Then the pupils of Chase Bridge Primary School, Twickenham, file on stage with glockenspiel, bongo and big bass drum (plus strings and woodwind) to play their composition, Volcano, which is inspired by the story of Peer Gynt being chased in the Hall of the Mountain King — though in their piece, it's villagers fleeing an erupting volcano. That big bass drum gets a good workout as the volcano rumbles.

In a non-musical performance 12 pupils from St Joseph's College, Ipswich, take to the stage in front of the orchestra to perform an entrancing interpretative dance to Benjamin Britten's Storm Interlude from his opera Peter Grimes. Dressed all in blue, the boys made it seem as if the sea had washed into the Royal Albert Hall.

The finale of the children's performances is left to the pupils of Wythcombe Raleigh CE Primary School, Exmouth, who drag on stage water butts, broomsticks, bicycle wheels and other bits of junk salvaged from a local dump to play their composition, Wythcombe Stomp, a percussive piece that wowed the audience.

Talking of percussive pieces, special mention has to go to the innovative staging of Anna Meredith's Connect It, in which dancers from the Trinity Laban Conservatoire swooped among the prommers on the floor for a kinetic performance of a piece that uses no musical instruments, just the dancers' breaths, body slaps and movements to create a hypnotic sound.

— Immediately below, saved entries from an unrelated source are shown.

(* ===== verification/Path.v ===== *)
(** * Model paths ([internal/router/path.go])

    The grammar [a/b[c=d]/e]: a path is a list of segments, a segment a name with an
    optional list key predicate.  [Parse] and [Path_String] are proved inverse to each
    other between the accepted texts and the well-formed segment lists. *)

From S2P Require Import Prelude GoStrings.

Record Segment : Set := mkSeg { seg_Name : string; seg_Key : string; seg_Value : string }.
Global Instance Segment_eq_dec : EqDecision Segment.
Proof. solve_decision. Defined.

(** [Path] wraps the slice of segments. *)
Abbreviation Path := (list Segment).

Definition slash : ascii := "/".
Definition lbrack : ascii := "[".
Definition rbrack : ascii := "]".
Definition equals : ascii := "=".

(** [parseSegment]: one slash-free component. *)
Definition parseSegment (part : string) : res Segment :=
  match IndexByte part lbrack with
  | None =>
      if String.eqb part "" then Err [Anon "empty segment"] else Ok (mkSeg part "" "")
  | Some open =>
      if negb (HasSuffix part "]") || negb (Nat.eqb (CountByte part lbrack) 1)
         || negb (Nat.eqb (CountByte part rbrack) 1)
      then Err [Anon "malformed list predicate"]
      else
        let name := str_take open part in
        let body := str_take (String.length part - 1 - (open + 1)) (str_drop (open + 1) part) in
        match IndexByte body equals with
        | None => Err [Anon "malformed list predicate"]
        | Some eq =>
            if String.eqb name "" || String.eqb body "" || Nat.eqb eq 0
               || Nat.eqb eq (String.length body - 1)
            then Err [Anon "malformed list predicate"]
            else
              let key := str_take eq body in
              let value := str_drop (eq + 1) body in
              if has_byte key lbrack || has_byte key rbrack
                 || has_byte value lbrack || has_byte value rbrack
              then Err [Anon "malformed list predicate"]
              else Ok (mkSeg name key value)
        end
  end.

Fixpoint parse_parts (parts : list string) : res (list Segment) :=
  match parts with
  | [] => Ok []
  | part :: parts =>
      seg ← parseSegment part;
      segs ← parse_parts parts;
      Ok (seg :: segs)
  end.

(** [Parse]. *)
Definition Parse (s : string) : res Path :=
  if String.eqb s "" then Err [RouterErrInvalidPath]
  else if HasPrefix s "/" || HasSuffix s "/" || Contains s "//" then Err [RouterErrInvalidPath]
  else match parse_parts (SplitByte s slash) with
  | Ok segs => Ok segs
  | Err _ => Err [RouterErrInvalidPath]
  end.

Definition seg_String (seg : Segment) : string :=
  if String.eqb (seg_Key seg) "" then seg_Name seg
  else seg_Name seg +:+ "[" +:+ seg_Key seg +:+ "=" +:+ seg_Value seg +:+ "]".

(** [Path.String]. *)
Definition Path_String (p : Path) : string := Join (seg_String <$> p) "/".

(** [Path.IsZero]. *)
Definition IsZero (p : Path) : bool := match p with [] => true | _ => false end.

(** [cloneSegments]: a copy of the slice. *)
Definition cloneSegments (p : Path) : Path := map (λ s, mkSeg (seg_Name s) (seg_Key s) (seg_Value s)) p.

(** ** Well-formed paths *)

Definition clean (s : string) (cs : list ascii) : Prop := Forall (λ c, has_byte s c = false) cs.

Definition wf_segment (s : Segment) : Prop :=
  seg_Name s ≠ "" ∧ clean (seg_Name s) [slash; lbrack] ∧
  ((seg_Key s = "" ∧ seg_Value s = "") ∨
   (seg_Key s ≠ "" ∧ seg_Value s ≠ "" ∧ has_byte (seg_Name s) rbrack = false ∧
    clean (seg_Key s) [slash; lbrack; rbrack; equals] ∧
    clean (seg_Value s) [slash; lbrack; rbrack])).

Definition wf_path (p : Path) : Prop := p ≠ [] ∧ Forall wf_segment p.

Global Instance clean_dec s cs : Decision (clean s cs).
Proof. unfold clean. apply _. Defined.
Global Instance wf_segment_dec s : Decision (wf_segment s).
Proof. unfold wf_segment. apply _. Defined.
Global Instance wf_path_dec p : Decision (wf_path p).
Proof. unfold wf_path. apply _. Defined.

(** ** Lemmas *)

Lemma IndexByte_none s c : has_byte s c = false ↔ IndexByte s c = None.
Proof. unfold has_byte. destruct (IndexByte s c); naive_solver. Qed.

Lemma IndexByte_cut u v c :
  has_byte u c = false → IndexByte (u +:+ String c v) c = Some (String.length u).
Proof. intros H. rewrite IndexByte_app by done. simpl. rewrite Ascii.eqb_refl. simpl. f_equal. lia. Qed.

Lemma IndexByte_cut_inv s c n :
  IndexByte s c = Some n →
  ∃ u v, s = u +:+ String c v ∧ has_byte u c = false ∧ String.length u = n.
Proof. intros (H1 & H2 & H3)%IndexByte_split. eauto. Qed.

Lemma HasSuffix_last s a b : HasSuffix (s +:+ String a "") (String b "") = Ascii.eqb a b.
Proof.
  induction s as [|x s IH]; simpl.
  - by destruct (Ascii.eqb a b).
  - rewrite IH. destruct (Ascii.eqb a b) eqn:E; [by rewrite orb_true_r|].
    destruct (s +:+ String a "") eqn:Es; [by destruct s|].
    rewrite orb_false_r. by destruct (Ascii.eqb x b).
Qed.

Lemma Count1_split u v c : has_byte u c = false → has_byte v c = false →
  CountByte (u +:+ String c v) c = 1.
Proof.
  intros Hu%CountByte_0 Hv%CountByte_0. rewrite CountByte_app. simpl.
  rewrite Ascii.eqb_refl, Hu, Hv. done.
Qed.

Lemma app_str_cons (u : string) a v : u +:+ String a v = (u +:+ String a "") +:+ v.
Proof. by rewrite str_app_assoc. Qed.

Lemma str_drop_cut u c v : str_drop (String.length u + 1) (u +:+ String c v) = v.
Proof.
  rewrite app_str_cons. replace (String.length u + 1) with (String.length (u +:+ String c "")).
  - apply str_drop_app.
  - rewrite str_length_app. simpl. lia.
Qed.

(** [part[open+1 : len(part)-1]] of [name[body]]. *)
Lemma slice_body name body :
  str_take (String.length (name +:+ String lbrack (body +:+ "]")) - 1 - (String.length name + 1))
    (str_drop (String.length name + 1) (name +:+ String lbrack (body +:+ "]"))) = body.
Proof.
  rewrite str_drop_cut. rewrite str_length_app. simpl. rewrite str_length_app. simpl.
  replace (_ - 1 - _) with (String.length body) by lia. apply str_take_app.
Qed.

(** The components of a segment that has a predicate. *)
Lemma parseSegment_pred name key value :
  name ≠ "" → key ≠ "" → value ≠ "" →
  clean name [lbrack; rbrack] → clean key [lbrack; rbrack; equals] → clean value [lbrack; rbrack] →
  parseSegment (name +:+ "[" +:+ key +:+ "=" +:+ value +:+ "]") = Ok (mkSeg name key value).
Proof.
  intros Hn Hk Hv Cn Ck Cv. unfold clean in *. rewrite !Forall_cons in *.
  destruct Cn as (n1 & n2 & _), Ck as (k1 & k2 & k3 & _), Cv as (v1 & v2 & _).
  set (body := key +:+ "=" +:+ value).
  assert (name +:+ "[" +:+ key +:+ "=" +:+ value +:+ "]" = name +:+ String lbrack (body +:+ "]")) as ->.
  { unfold body. by rewrite !str_app_assoc. }
  assert (has_byte body lbrack = false) as b1 by (unfold body; by rewrite !has_byte_app, k1, v1).
  assert (has_byte body rbrack = false) as b2 by (unfold body; by rewrite !has_byte_app, k2, v2).
  assert (IndexByte body equals = Some (String.length key)) as He.
  { unfold body. by apply (IndexByte_cut key value equals). }
  assert (String.length body = S (String.length key + String.length value)) as Hlen.
  { unfold body. rewrite !str_length_app. simpl. lia. }
  assert (String.length key ≠ 0 ∧ String.length value ≠ 0) as [Hkl Hvl] by (by destruct key, value).
  unfold parseSegment. rewrite (IndexByte_cut name (body +:+ "]") lbrack) by done.
  rewrite app_str_cons, <- str_app_assoc, HasSuffix_last, Ascii.eqb_refl.
  rewrite str_app_assoc, <- app_str_cons.
  rewrite (Count1_split name (body +:+ "]") lbrack) by (rewrite ?has_byte_app, ?b1; done).
  assert (CountByte (name +:+ String lbrack (body +:+ "]")) rbrack = 1) as ->.
  { rewrite app_str_cons, <- str_app_assoc. apply (Count1_split _ "" rbrack); [|done].
    rewrite !has_byte_app, n2, b2. done. }
  simpl negb. cbn [orb].
  rewrite str_take_app, slice_body, He.
  destruct (String.eqb_spec name ""); [done|]. destruct (String.eqb_spec body "") as [Eb|].
  { rewrite Eb in Hlen. done. }
  destruct (Nat.eqb_spec (String.length key) 0); [done|].
  destruct (Nat.eqb_spec (String.length key) (String.length body - 1)); [lia|]. simpl.
  assert (str_take (String.length key) body = key) as -> by (unfold body; apply str_take_app).
  assert (str_drop (String.length key + 1) body = value) as -> by apply str_drop_cut.
  by rewrite k1, k2, v1, v2.
Qed.

Lemma str_app_eq_nil (a b : string) : a +:+ b = "" → a = "" ∧ b = "".
Proof. by destruct a, b. Qed.

Lemma app_last_char (p q x : string) a :
  p +:+ q = x +:+ String a "" → q ≠ "" → ∃ q', q = q' +:+ String a "".
Proof.
  revert x. induction p as [|b p IH]; intros x H Hq; simpl in *; [by exists x|].
  destruct x as [|c x]; simpl in H.
  - injection H as _ H. by apply str_app_eq_nil in H as [_ ->].
  - injection H as -> H. by eapply IH.
Qed.

(** What an accepted component looks like. *)
Lemma parseSegment_inv part seg :
  has_byte part slash = false → parseSegment part = Ok seg →
  seg_String seg = part ∧ wf_segment seg.
Proof.
  intros Hs. unfold parseSegment. destruct (IndexByte part lbrack) as [open|] eqn:Eo.
  2:{ destruct (String.eqb_spec part ""); [done|]. intros [= <-]. split; [done|].
      split_and!; [done| |by left]. simpl. repeat constructor; [done|]. by apply IndexByte_none. }
  destruct (HasSuffix part "]") eqn:Esuf; simpl; [|done].
  destruct (Nat.eqb_spec (CountByte part lbrack) 1) as [Cl|]; simpl; [|done].
  destruct (Nat.eqb_spec (CountByte part rbrack) 1) as [Cr|]; simpl; [|done].
  apply IndexByte_cut_inv in Eo as (name & rest & -> & Hnl & <-).
  apply HasSuffix_spec in Esuf as [u Hu].
  assert (∃ body, rest = body +:+ "]") as [body ->].
  { destruct (decide (rest = "")) as [->|Hne].
    - exfalso. assert (HasSuffix (name +:+ String lbrack "") "]" = true) as H by (rewrite Hu; apply HasSuffix_app).
      by rewrite HasSuffix_last in H.
    - rewrite app_str_cons in Hu. clear -Hu Hne. revert Hu.
      generalize (name +:+ String lbrack ""). clear name. intros n Hu.
      by eapply app_last_char. }
  rewrite str_take_app, slice_body.
  destruct (IndexByte body equals) as [eq|] eqn:Ee; [|done].
  apply IndexByte_cut_inv in Ee as (key & value & -> & Hke & <-).
  destruct (String.eqb_spec name ""); simpl; [done|].
  destruct (String.eqb_spec (key +:+ String equals value) ""); simpl; [done|].
  destruct (Nat.eqb_spec (String.length key) 0); simpl; [done|].
  destruct (Nat.eqb_spec (String.length key) (String.length (key +:+ String equals value) - 1)) as [|Hne]; [done|].
  rewrite str_take_app, str_drop_cut.
  destruct (has_byte key lbrack) eqn:?; simpl; [done|]. destruct (has_byte key rbrack) eqn:?; simpl; [done|].
  destruct (has_byte value lbrack) eqn:?; simpl; [done|]. destruct (has_byte value rbrack) eqn:?; simpl; [done|].
  intros [= <-].
  assert (key ≠ "") as Hk by (by intros ->).
  assert (value ≠ "") as Hv.
  { intros ->. apply Hne. rewrite str_length_app. simpl. lia. }
  rewrite !has_byte_app, !has_byte_cons, !has_byte_app, !has_byte_cons in Hs.
  rewrite !orb_false_iff in Hs. destruct Hs as (Hs1 & _ & (Hs2 & _ & Hs3) & _).
  split.
  - unfold seg_String. simpl. destruct (String.eqb_spec key ""); [done|]. rewrite !str_app_assoc. done.
  - split_and!; [done|repeat constructor; done|]. right. simpl. split_and!; [done|done| | |].
    + rewrite !CountByte_app in Cr. simpl in Cr. rewrite !CountByte_app in Cr. simpl in Cr.
      apply CountByte_0. lia.
    + repeat constructor; done.
    + repeat constructor; done.
Qed.

Lemma seg_String_ok seg :
  wf_segment seg →
  parseSegment (seg_String seg) = Ok seg ∧ has_byte (seg_String seg) slash = false ∧ seg_String seg ≠ "".
Proof.
  intros (Hn & Cn & Hkv). destruct seg as [name key value]. simpl in *.
  unfold clean in *. rewrite !Forall_cons in *. destruct Cn as (n1 & n2 & _).
  unfold seg_String. simpl. destruct Hkv as [[-> ->]|(Hk & Hv & n3 & Ck & Cv)].
  - simpl. split_and!; [|done|done]. unfold parseSegment.
    apply IndexByte_none in n2 as ->. by destruct (String.eqb_spec name "").
  - destruct Ck as (k0 & k1 & k2 & k3 & _), Cv as (v0 & v1 & v2 & _).
    destruct (String.eqb_spec key ""); [done|]. split_and!.
    + apply parseSegment_pred; try done; by repeat constructor.
    + repeat rewrite ?has_byte_app, ?has_byte_cons. by rewrite n1, k0, v0.
    + by destruct name.
Qed.

Lemma parse_parts_ok p : Forall wf_segment p → parse_parts (seg_String <$> p) = Ok p.
Proof.
  induction 1 as [|seg p Hs _ IH]; [done|]. rewrite fmap_cons. cbn [parse_parts].
  destruct (seg_String_ok seg Hs) as [-> _]. by rewrite IH.
Qed.

Lemma parse_parts_inv parts p :
  Forall (λ x, has_byte x slash = false) parts → parse_parts parts = Ok p →
  seg_String <$> p = parts ∧ Forall wf_segment p.
Proof.
  intros Hp. revert p. induction Hp as [|part parts Hs _ IH]; intros p; simpl; [by intros [= <-]|].
  destruct (parseSegment part) as [seg|] eqn:E; simpl; [|done].
  destruct (parse_parts parts) as [segs|]; simpl; [|done]. intros [= <-].
  destruct (parseSegment_inv _ _ Hs E) as [<- Hw]. destruct (IH segs eq_refl) as [<- Hws].
  split; [done|by constructor].
Qed.

Lemma Join_not_empty ps sep : ps ≠ [] → Forall (λ x, x ≠ "") ps → Join ps sep ≠ "".
Proof.
  intros Hne H. destruct H as [|p ps Hp _]; [done|].
  destruct ps as [|q ps]; [done|]. rewrite Join_cons by done. by destruct p.
Qed.

Lemma Parse_String p : wf_path p → Parse (Path_String p) = Ok p.
Proof.
  intros [Hne Hp]. unfold Parse, Path_String.
  assert (Forall (λ x, has_byte x slash = false ∧ x ≠ "") (seg_String <$> p)) as Hs.
  { apply Forall_fmap. eapply Forall_impl; [done|]. intros seg Hw. by apply (seg_String_ok seg). }
  apply Forall_and in Hs as [Hs He].
  assert (seg_String <$> p ≠ []) as Hne' by (by destruct p).
  assert (SplitByte (Join (seg_String <$> p) "/") slash = seg_String <$> p) as Hsplit
    by (by apply (Split_Join _ slash)).
  pose proof (Join_not_empty _ "/" Hne' He) as HJ.
  destruct (String.eqb_spec (Join (seg_String <$> p) "/") ""); [done|].
  pose proof (slash_checks_split _ slash HJ) as Hchk. unfold slash_free_ends in Hchk.
  rewrite Hsplit in Hchk.
  assert (forallb (λ x, negb (String.eqb x "")) (seg_String <$> p) = true) as Hall.
  { apply forallb_forall. intros x Hx%list_elem_of_In. rewrite Forall_forall in He.
    by apply negb_true_iff, String.eqb_neq, He. }
  rewrite Hall in Hchk. apply negb_true_iff in Hchk. unfold slash in Hchk. rewrite Hchk.
  rewrite Hsplit. by rewrite parse_parts_ok.
Qed.

Lemma Parse_inv s p : Parse s = Ok p → Path_String p = s ∧ wf_path p.
Proof.
  unfold Parse, Path_String. destruct (String.eqb s ""); [done|]. destruct (_ || _); [done|].
  destruct (parse_parts _) as [segs|] eqn:E; [|done]. intros [= <-].
  apply parse_parts_inv in E as [E Hw]; [|apply SplitByte_parts].
  pose proof (SplitByte_ne s slash) as Hne.
  split; [rewrite E; apply (Join_Split s slash)|]. split; [|done]. intros ->. by rewrite <- E in Hne.
Qed.

(** ** Properties *)

(** C17: paths round-trip. Parse accepts exactly the texts of well-formed segment lists:
    printing a parsed path gives back the text it was parsed from, every parsed path is
    well formed, and parsing the text of a well-formed path gives back the path. *)
Theorem path_roundtrip s p : Parse s = Ok p ↔ wf_path p ∧ Path_String p = s.
Proof.
  split; [by intros [? ?]%Parse_inv|]. intros [Hw <-]. by apply Parse_String.
Qed.

(** every other text is refused with ErrInvalidPath, so a caller never sees
    another error from Parse. *)
Theorem parse_error s e : Parse s = Err e → e = [RouterErrInvalidPath] ∧
  ∀ p, wf_path p → Path_String p ≠ s.
Proof.
  intros H. split.
  - revert H. unfold Parse. repeat case_match; by intros [= <-].
  - intros p Hw <-. by rewrite Parse_String in H.
Qed.

Lemma parse_error_witness :
  Parse "interfaces/interface[name=]/mtu" = Err [RouterErrInvalidPath] ∧
  ∀ p, wf_path p → Path_String p ≠ "interfaces/interface[name=]/mtu".
Proof.
  assert (H : Parse "interfaces/interface[name=]/mtu" = Err [RouterErrInvalidPath]) by reflexivity.
  split; [exact H|exact (proj2 (parse_error _ _ H))].
Defined.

When Meredith stepped on stage herself and encouraged the whole audience to get involved, it certainly proved entertaining though some concert-goers of, ahem, a certain age may have found it hard to keep up.

Throughout the concert, as the prommers delighted at the music — which also included Holst's Mars from the Planets Suite, John Adam's Short Ride in a Fast Machine, Mussorgsky's Night on a Bare Mountain, Mozart's Horn Concert no 4, and Grieg's In the Hall of the Mountain King from Peer Gynt — we were also held rapt by the screens showing school children's art, animations and dances inspired by the pieces.

If there are any gripes, it's at times the multi-media show was too busy; you wanted to watch the St Joseph boys dancing to Peter Grimes but also felt you should be watching the screen at the same time to see others' interpretations, and my seven-year-old son felt In the Hall of the Mountain King was almost inaudible for the noise of children shouting, "TROLL!!"

But when the soaring music of the final piece, Stravinsky's Firebird, is accompanied by its own beautiful puppet of a phoenix that swooped and soared over the heads of the audience then all can be forgiven.

The Prom was a great mixture of the ideals espoused by both Henry Wood and Lord Reith — it brought classical music to a new audience in an entertaining, educational and informative way — and is a shining example of what the BBC does best. It's heartening to know the Ten Pieces initiative is being extended to secondary school children for the following year — I can't wait for next year's Prom!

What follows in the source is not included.